Better Than Conventional Procedures

Scientists from EpiBone, a Brooklyn-based biotech company, are now testing growing bones from stem cells. The process involves taking a fat tissue sample from which to extract the stem cells, and a CT scan of the bone they want to engineer. These will be used to create the shape of the bone, or what Nina Tandon, CEO and co-founder, call a "scaffold." Cells are then infused into the scaffold, and over about three weeks the cells mature into a piece of bone that's ready for implantation.

The company claims that this process is better than conventional reconstructive procedures since making new bones is more sustainable that cutting a piece of bone out of one part of the body and transplanting it on another. Tandon hopes patients would no longer need immunosuppressant drugs. She tells Scientific American "...there would be a recognition that it's the body's own, since it's your own DNA."

Image source: EpiBone

A Long Road Ahead?

Biomedical engineer Warren Grayson of Johns Hopkins University is a shareholder in EpiBone. Even with his obvious interest in the company's success he tells Business Insider that EpiBone is having "some challenges making it work in patients." The company's first hurdle is getting federal approval, which may prove difficult.

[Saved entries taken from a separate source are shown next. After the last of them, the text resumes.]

(** * EventosLast: a shallow embedding of the FlowAgility event harvester

    The development follows the two Python programs of the repository:

    - [flow_events.py]: the streaming harvester.  Its [EventStreamer]
      (append-only JSONL log, periodic gzip snapshots, optional upload by an
      external script), the helper [_safe_run], the text normaliser [_clean],
      the per-container body of the loop of [extract_events] and the loop
      itself, which hands every record to the streamer, and the session
      helpers [_login] and [_full_scroll].
    - [01EventosPast.py]: the past-events harvester.  Its
      [extract_event_details], [_is_login_page], [_login],
      [_ensure_logged_in], [_full_scroll] and [_handle_pagination].

    Python values are modelled as follows.  A [str] is the list of its code
    points; a [dict] is an association list in insertion order; an exception
    is a value of [exn] carried by the [Raise] branch of [result]; code with
    effects is a function from a state to a [result] and a new state.  What
    the programs obtain from libraries and from the outside world
    (Unicode normalisation, URL resolution, gzip, the clock, child
    processes, the Selenium driver) enters as parameters. *)

From Stdlib Require Import ZArith NArith List String Ascii Bool Lia.
From stdpp Require Import gmap.
Import ListNotations.

(* ===================================================================== *)
(** ** Python strings *)
(* ===================================================================== *)

Module Py.

(** A Python [str]: its code points, in order. *)
Abbreviation char := N.
Abbreviation str := (list N).

(** Decoding of the UTF-8 bytes of a literal of this file into code points,
    so that the literals of the Python sources can be written as they are. *)
Fixpoint utf8_decode (bs : list N) : str :=
  match bs with
  | [] => []
  | b0 :: t0 =>
    if (b0 <? 0x80)%N then b0 :: utf8_decode t0
    else if (b0 <? 0xE0)%N then
      match t0 with
      | b1 :: t1 =>
        (N.land b0 0x1F * 64 + N.land b1 0x3F)%N :: utf8_decode t1
      | _ => [b0]
      end
    else if (b0 <? 0xF0)%N then
      match t0 with
      | b1 :: b2 :: t2 =>
        (N.land b0 0x0F * 4096 + N.land b1 0x3F * 64 + N.land b2 0x3F)%N
          :: utf8_decode t2
      | _ => [b0]
      end
    else
      match t0 with
      | b1 :: b2 :: b3 :: t3 =>
        (N.land b0 0x07 * 262144 + N.land b1 0x3F * 4096
         + N.land b2 0x3F * 64 + N.land b3 0x3F)%N :: utf8_decode t3
      | _ => [b0]
      end
  end.

Definition lit (s : string) : str :=
  utf8_decode (List.map N_of_ascii (list_ascii_of_string s)).
Arguments lit : simpl never.

Definition chr_eqb (a b : char) : bool := (a =? b)%N.

Fixpoint str_eqb (a b : str) : bool :=
  match a, b with
  | [], [] => true
  | x :: a', y :: b' => chr_eqb x y && str_eqb a' b'
  | _, _ => false
  end.

(** [c in chars] for a single character. *)
Definition chr_in (c : char) (chars : str) : bool := existsb (chr_eqb c) chars.

(** [s.startswith(p)]. *)
Fixpoint startswith (p s : str) : bool :=
  match p, s with
  | [], _ => true
  | a :: p', b :: s' => chr_eqb a b && startswith p' s'
  | _ :: _, [] => false
  end.

(** [needle in hay] for strings. *)
Fixpoint contains (needle hay : str) : bool :=
  startswith needle hay ||
  match hay with
  | [] => false
  | _ :: t => contains needle t
  end.

(** [s.replace(old, new)] for a non-empty [old]: the occurrences are found
    left to right and do not overlap.  [skip] counts the characters of a
    matched occurrence that are still to be passed over. *)
Fixpoint replace_from (old new : str) (skip : nat) (s : str) : str :=
  match s with
  | [] => []
  | c :: t =>
    match skip with
    | S k => replace_from old new k t
    | O =>
      if startswith old s
      then new ++ replace_from old new (length old - 1) t
      else c :: replace_from old new 0 t
    end
  end.

Definition replace (old new s : str) : str := replace_from old new 0 s.

Fixpoint lstrip_chars (chars s : str) : str :=
  match s with
  | [] => []
  | c :: t => if chr_in c chars then lstrip_chars chars t else s
  end.

Definition rstrip_chars (chars s : str) : str :=
  rev (lstrip_chars chars (rev s)).

(** [s.strip(chars)]. *)
Definition strip_chars (chars s : str) : str :=
  rstrip_chars chars (lstrip_chars chars s).

(** [c.isspace()]: the code points Python counts as white space. *)
Definition isspace (c : char) : bool :=
  ((0x09 <=? c) && (c <=? 0x0D) || (0x1C <=? c) && (c <=? 0x20)
   || (c =? 0x85) || (c =? 0xA0) || (c =? 0x1680)
   || (0x2000 <=? c) && (c <=? 0x200A)
   || (c =? 0x2028) || (c =? 0x2029) || (c =? 0x202F) || (c =? 0x205F)
   || (c =? 0x3000))%N.

Fixpoint lstrip (s : str) : str :=
  match s with
  | [] => []
  | c :: t => if isspace c then lstrip t else s
  end.

(** [s.strip()]. *)
Definition strip (s : str) : str := rev (lstrip (rev (lstrip s))).

(** [sep.join(parts)]. *)
Fixpoint join (sep : str) (parts : list str) : str :=
  match parts with
  | [] => []
  | [p] => p
  | p :: rest => p ++ sep ++ join sep rest
  end.

(** Decimal digits, for [str(n)] and the f-string fields that print numbers. *)
Fixpoint digits_of_uint (d : Decimal.uint) : str :=
  match d with
  | Decimal.Nil => []
  | Decimal.D0 r => 48%N :: digits_of_uint r
  | Decimal.D1 r => 49%N :: digits_of_uint r
  | Decimal.D2 r => 50%N :: digits_of_uint r
  | Decimal.D3 r => 51%N :: digits_of_uint r
  | Decimal.D4 r => 52%N :: digits_of_uint r
  | Decimal.D5 r => 53%N :: digits_of_uint r
  | Decimal.D6 r => 54%N :: digits_of_uint r
  | Decimal.D7 r => 55%N :: digits_of_uint r
  | Decimal.D8 r => 56%N :: digits_of_uint r
  | Decimal.D9 r => 57%N :: digits_of_uint r
  end.

Definition str_of_N (n : N) : str := digits_of_uint (N.to_uint n).

Definition str_of_Z (z : Z) : str :=
  match z with
  | Z0 => [48%N]
  | Zpos p => str_of_N (Npos p)
  | Zneg p => 45%N :: str_of_N (Npos p)
  end.

(** Two digits with a leading zero, the [%m %d %H %M %S] fields of strftime. *)
Definition pad2 (n : N) : str :=
  [(48 + (n / 10) mod 10)%N; (48 + n mod 10)%N].

End Py.

Export Py.


(* ===================================================================== *)
(** ** Exceptions and effects *)
(* ===================================================================== *)

Module Exc.

(** The exception classes the programs can meet.  All of them derive from
    Python's [Exception]; the two Selenium classes the pagination loop names
    are kept apart from the other driver errors. *)
Inductive exn_class :=
| ValueError
| ZeroDivisionError
| FileNotFoundError
| OSError
| TimeoutException
| NoSuchElementException
| WebDriverException.

(** An exception object: its class and [str(e)]. *)
Record exn := Exn { exn_class_of : exn_class; exn_msg : str }.

Inductive result (A : Type) : Type :=
| Ok (a : A)
| Raise (e : exn).
Arguments Ok {A} a.
Arguments Raise {A} e.

Definition is_ok {A} (r : result A) : bool :=
  match r with Ok _ => true | Raise _ => false end.

(** Code with effects on a state [S] that may raise.  The state reached when
    an exception is raised is kept: what was written stays written. *)
Definition M (S A : Type) : Type := S -> result A * S.

Definition ret {S A} (a : A) : M S A := fun s => (Ok a, s).

Definition raise {S A} (e : exn) : M S A := fun s => (Raise e, s).

Definition bind {S A B} (m : M S A) (k : A -> M S B) : M S B :=
  fun s =>
    match m s with
    | (Ok a, s') => k a s'
    | (Raise e, s') => (Raise e, s')
    end.

(** [try: m  except Exception as e: h e]. *)
Definition try_except {S A} (m : M S A) (h : exn -> M S A) : M S A :=
  fun s =>
    match m s with
    | (Ok a, s') => (Ok a, s')
    | (Raise e, s') => h e s'
    end.

Definition lift {S A} (r : result A) : M S A := fun s => (r, s).

Definition gets {S A} (f : S -> A) : M S A := fun s => (Ok (f s), s).

Definition modify {S} (f : S -> S) : M S unit := fun s => (Ok tt, f s).

End Exc.

Export Exc.

Notation "'let!' x ':=' m 'in' k" := (bind m (fun x => k))
  (at level 10, x name, m at level 200, k at level 200).
Notation "'run!' m 'in' k" := (bind m (fun _ => k))
  (at level 10, m at level 200, k at level 200).

(* ===================================================================== *)
(** ** Event records and their JSON lines *)
(* ===================================================================== *)

Module Json.

(** The values an event record holds: text, or a nested mapping (the links
    of the event).  A [dict] keeps its keys in insertion order. *)
#[local] Set Warnings "-register-all".
Inductive pyval :=
| PStr (s : str)
| PDict (d : list (str * pyval)).
#[local] Set Warnings "register-all".

Definition dict := list (str * pyval).

(** [key in d]. *)
Fixpoint has_key {V} (k : str) (d : list (str * V)) : bool :=
  match d with
  | [] => false
  | (k', _) :: rest => str_eqb k k' || has_key k rest
  end.

(** [d.get(key)]. *)
Fixpoint dict_get {V} (k : str) (d : list (str * V)) : option V :=
  match d with
  | [] => None
  | (k', v) :: rest => if str_eqb k k' then Some v else dict_get k rest
  end.

(** [d[key] = v]: a key already present keeps its place. *)
Fixpoint dict_set {V} (k : str) (v : V) (d : list (str * V)) : list (str * V) :=
  match d with
  | [] => [(k, v)]
  | (k', v') :: rest =>
    if str_eqb k k' then (k, v) :: rest else (k', v') :: dict_set k v rest
  end.

Definition hex_digit (n : N) : char :=
  if (n <? 10)%N then (48 + n)%N else (87 + n)%N.

(** One character inside a JSON string, as [json.dumps(.., ensure_ascii=False)]
    writes it: the quote, the backslash and the control characters below
    0x20 are escaped, everything else is written as it is. *)
Definition escape_char (c : char) : str :=
  if (c =? 0x22)%N then lit "\" ++ [0x22%N]
  else if (c =? 0x5C)%N then lit "\\"
  else if (c =? 0x0A)%N then lit "\n"
  else if (c =? 0x0D)%N then lit "\r"
  else if (c =? 0x09)%N then lit "\t"
  else if (c =? 0x08)%N then lit "\b"
  else if (c =? 0x0C)%N then lit "\f"
  else if (c <? 0x20)%N
       then lit "\u00" ++ [hex_digit (c / 16); hex_digit (c mod 16)]
  else [c].

Definition encode_basestring (s : str) : str :=
  [0x22%N] ++ flat_map escape_char s ++ [0x22%N].

(** [json.dumps(v, ensure_ascii=False)], with the default separators. *)
Fixpoint dumps (v : pyval) : str :=
  match v with
  | PStr s => encode_basestring s
  | PDict d =>
    lit "{" ++
    (fix items (l : list (str * pyval)) : str :=
       match l with
       | [] => []
       | (k, x) :: rest =>
         encode_basestring k ++ lit ": " ++ dumps x ++
         match rest with
         | [] => []
         | _ :: _ => lit ", " ++ items rest
         end
       end) d
    ++ lit "}"
  end.

End Json.

Export Json.

(* ===================================================================== *)
(** ** flow_events.py: the streamer *)
(* ===================================================================== *)

Module Stream.

Definition nl : str := [0x0A%N].

(** The fields of [time.localtime()] that the two timestamps print. *)
Record struct_time := StructTime {
  tm_year : N; tm_mon : N; tm_mday : N;
  tm_hour : N; tm_min : N; tm_sec : N }.

(** [time.strftime("%Y%m%d")]. *)
Definition strftime_day (t : struct_time) : str :=
  str_of_N (tm_year t) ++ pad2 (tm_mon t) ++ pad2 (tm_mday t).

(** [time.strftime("%Y%m%d_%H%M%S")]. *)
Definition strftime_full (t : struct_time) : str :=
  strftime_day t ++ lit "_" ++
  pad2 (tm_hour t) ++ pad2 (tm_min t) ++ pad2 (tm_sec t).

(** What [subprocess.run(cmd, check=False, ...)] comes back with: a
    completed process, or an exception (the program could not be started). *)
Inductive run_outcome :=
| Completed (returncode : Z) (out err : str)
| Failed (e : exn).

(** What the streamer does to the outside, in the order it does it. *)
Inductive io_event :=
| IoPrint (line : str)
| IoMkdir (path : str)
| IoTouch (path : str)
| IoAppend (path data : str)
| IoWriteGz (path payload : str)
| IoRun (cmd : list str).

(** The outside of the streamer: the files (path to contents; directories
    are not kept), the number of times the outside has been asked for the
    time or for a child process, and what has been done so far.  Only the
    streamer changes the files: a child process leaves them as they are,
    and a write does not fail. *)
Record world := World {
  fs : gmap str str;
  epoch : nat;
  trace : list io_event }.

(** The fields of an [EventStreamer] object. *)
Record streamer := Streamer {
  out_dir : str;
  stream_file : str;
  snapshot_every : Z;
  count : Z;
  uploader : str }.

(** A method runs on the object and the outside. *)
Definition ctx : Type := streamer * world.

Typically, the Food and Drug Administration requires years of heavy study and testing. Even more, since the process uses living tissue, the bar for federal approval may be set even higher, according to professor of biomedical engineering at Case Western Reserve University, Steven Eppell.

Tandon says they are currently doing animal experiments, and are about 18 months away from human trials. The goal is to have the bone in the market by 2023. If the research is successful, the application will be a great leap forward in medical technology. After blood, bone is the most transplanted material in the U.S. alone.